第2話 初めての飛行、それはもう二度と御免な惨状であった。

「えー、というわけで君は敗者、私は勝者!つまり私の方が強い。これはお分かり?」


 ズビシとこちらを右手で指差す女。


「うっせ、髪返せ」


 その女の右手を左手で叩き落し、思いっきり睨み付ける。


「まあまあ、そう怒るでない!フッハハハハハッ!」

「うっせ、頭ぺちぺち叩くな」


 豪快に笑いながら俺の頭をぺちぺちぺちぺち叩き出した女の右手をこれまた叩き落して、叩き落して、叩き落すも何度も頭を叩かれる。

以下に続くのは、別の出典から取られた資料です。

(** * thermalmagic: the atmospheric column and the thermal ascent simulation

    A shallow embedding of the computational core of [src/thermal.js]
    (meteorological formulas, the [weatherStack] profile with its
    [getDataAt]/[setDataAt] operations, and [getThermalData]).

    Numbers.  JavaScript numbers are modelled as exact rationals ([Q]):
    rounding, infinities and NaN are outside the model.  [===] on numbers
    is [Qeq_bool], [<] is [Qltb].  Division by zero yields [0] in [Q]
    where JavaScript yields an infinity or NaN: a theorem that mentions a
    quotient speaks of the expression the code evaluates, and the
    scenarios evaluated at the end divide by no zero in what they state.
    What turns on two computed numbers being exactly equal cannot be read
    off the rationals; for that the simulation is embedded a second time,
    on IEEE 754 doubles ([Doubles], over [PrimFloat]).

    Exceptions.  Reading a property of [undefined] raises a [TypeError];
    functions that can raise return a [result].

    Library functions.  [Math.log] and [Math.pow] at a fractional exponent
    have no rational value; they are taken as parameters ([MathLib]). *)

From Stdlib Require Import QArith Qround Lqa List Sorted Lia ZArith Bool PrimFloat.
Import ListNotations.
Open Scope Q_scope.

(** ** Numbers *)

Definition Qltb (x y : Q) : bool := negb (Qle_bool y x).

(** ** Exceptions *)

Inductive exn : Type := TypeError.

Inductive result (A : Type) : Type :=
| Ok (a : A)
| Throw (e : exn).
Arguments Ok {A} a.
Arguments Throw {A} e.

Definition rbind {A B : Type} (m : result A) (k : A -> result B) : result B :=
  match m with
  | Ok a => k a
  | Throw e => Throw e
  end.

Declare Scope js_scope.
Delimit Scope js_scope with js.
Notation "x <- m ;; k" := (rbind m (fun x => k))
  (at level 61, m at next level, right associativity) : js_scope.
Open Scope js_scope.

(** ** Constants and globals (thermal.js, lines 5-44) *)

Definition defaultGroundTemperature : Q := 25.
Definition defaultTemperatureGradient : Q := 0.7.
Definition calculationsMaxHeight : Q := 10000.
Definition thermalInitialImpulse : Q := 1.8.
Definition thermalStagnantGradient : Q := -0.39.
Definition thermalImpulseTangentRatio : Q := 0.4.
Definition condensationCompensation : Q := 0.38.
Definition inversionCompensation : Q := 2.5.

(** The [var]s the core reads.  [groundPressure],
    [defaultGroundAbsoluteHumidity] and [solarStrength] are assigned from
    the settings form; [calculationResolution] keeps its initial value. *)
Record Globals : Type := mkGlobals {
  calculationResolution : Q;
  groundPressure : Q;
  defaultGroundAbsoluteHumidity : Q;
  solarStrength : Q
}.

Definition initialGlobals : Globals :=
  {| calculationResolution := 100;
     groundPressure := 101325.0;
     defaultGroundAbsoluteHumidity := 10.0;
     solarStrength := 0.8 |}.

(** The two [Math] functions of the host that are not rational. *)
Record MathLib : Type := mkMathLib {
  Math_log : Q -> Q;
  pow_fractional : Q -> Q -> Q
}.

(** ** Data *)

Module Meteo.
(** The objects built by [MeteoData] and [AutoMeteoData]. *)
Record t : Type := mk {
  alt : Q;
  temp : Q;
  wind : Q;
  humidity : Q;
  dewPoint : Q
}.
End Meteo.

(** The property names through which [getDataAt] and [setDataAt] are
    called ('temp', 'wind', 'humidity'; lines 225-250 and 527-529). *)
Inductive fieldName : Type := temp | wind | humidity.

(** [o[fieldName]] *)
Definition get_field (o : Meteo.t) (f : fieldName) : Q :=
  match f with
  | temp => Meteo.temp o
  | wind => Meteo.wind o
  | humidity => Meteo.humidity o
  end.

(** [o[fieldName] = value] *)
Definition set_field (o : Meteo.t) (f : fieldName) (value : Q) : Meteo.t :=
  match f with
  | temp => Meteo.mk (Meteo.alt o) value (Meteo.wind o) (Meteo.humidity o) (Meteo.dewPoint o)
  | wind => Meteo.mk (Meteo.alt o) (Meteo.temp o) value (Meteo.humidity o) (Meteo.dewPoint o)
  | humidity => Meteo.mk (Meteo.alt o) (Meteo.temp o) (Meteo.wind o) value (Meteo.dewPoint o)
  end.

Definition weatherStack : Type := list Meteo.t.

Module Level.
(** [prev] and [curr] of [getThermalData]. *)
Record t : Type := mk { alt : Q; temp : Q; relHumi : Q }.
End Level.

Module Point.
(** An entry of [data.strength]. *)
Record t : Type := mk { altitude : Q; impulse : Q }.
End Point.

Module Data.
(** The object returned by [getThermalData]. *)
Record t : Type := mk {
  thermalTop : Q;
  cloudBase : Q;
  strength : list Point.t
}.
End Data.

(** [Array.prototype.splice(start, 0, item)]: [item] is inserted so that it
    gets index [start]; an [undefined] start counts as 0 and a start beyond
    the end appends. *)
Definition splice {A : Type} (start : option nat) (item : A) (l : list A) : list A :=
  let n := match start with Some i => i | None => O end in
  firstn n l ++ item :: skipn n l.

Section Core.

Context (M : MathLib) (G : Globals).

(** ** Meteorological calculations (lines 124-147) *)

(** [Math.pow]: exact at an integer exponent, the host's function
    otherwise. *)
Definition Math_pow (x y : Q) : Q :=
  if Qeq_bool (inject_Z (Qfloor y)) y then Qpower x (Qfloor y)
  else pow_fractional M x y.

Definition getPressureAtAltitude (groundP altitude temperature : Q) : Q :=
  groundP * Math_pow (1 - (0.0065 * altitude) / (temperature + 0.0065 * altitude + 273.15)) 5.257.

Definition getSaturatedDensityFor (temperature : Q) : Q :=
  5.018 + 0.32321 * temperature + 8.1847 * 0.001 * temperature * temperature
  + 3.1243 * 0.0001 * Math_pow temperature 3.

Definition getRelativeHumidity (absolute altitude pressure temperature : Q) : Q :=
  absolute / getSaturatedDensityFor temperature.

Definition getDewPoint (temperature relativeHumidity : Q) : Q :=
  let H := ((Math_log M (relativeHumidity * 100) / Math_log M 10) - 2) / 0.4343
           + (17.62 * temperature) / (243.12 + temperature) in
  243.12 * H / (17.62 - H).

(** ** WeatherStack utilities (lines 153-259) *)

Definition MeteoData (altitude temperature wind humidity : Q) : Meteo.t :=
  Meteo.mk altitude temperature wind humidity
    (getDewPoint temperature
       (getRelativeHumidity humidity altitude
          (getPressureAtAltitude (groundPressure G) altitude temperature) temperature)).

(** The [for] loop of [getDataAt]: it either returns from inside the
    loop or falls out of it with [below] and [above] as they then are
    ([None] is [undefined]). *)
Inductive scanned : Type :=
| Returned (v : Q)
| FellThrough (below above : option Meteo.t).

Fixpoint getDataAt_loop (altitude : Q) (f : fieldName) (rest : list Meteo.t)
         (below : option Meteo.t) : scanned :=
  match rest with
  | [] => FellThrough below None
  | curr :: rest' =>
      if Qeq_bool (Meteo.alt curr) altitude then Returned (get_field curr f)
      else if Qltb (Meteo.alt curr) altitude then getDataAt_loop altitude f rest' (Some curr)
      else if Qltb altitude (Meteo.alt curr) then FellThrough below (Some curr)
      else getDataAt_loop altitude f rest' below
  end.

 あまりにもうざいのでこっちが折れる事にし、俺はふと気になっていた事を訊ねる事に決める。


「というかそのエロ際どい衣装、それが俗に言うフライングスーツってヤツなのか?」

「ああ、私の着ているこれか」


 そう言って女は自らの着ているスーツの胸元の薄い生地を摘まんでクイッと引っ張って見せる。同時に女の深淵が僅かに見え隠れし、思わずドキッとさせられ、目を伏せる。


「まあ、概ねの所は正解。だがこの面と両肩と肘膝のヤツはただの防具だぞ?私の飛行を可能としているのはこのタイツっぽい薄生地のみだ」


 そして生地から手を離す。直後、ピチッ!と女の胸元に生地が戻り、同時にプルンと胸が小さく揺れた。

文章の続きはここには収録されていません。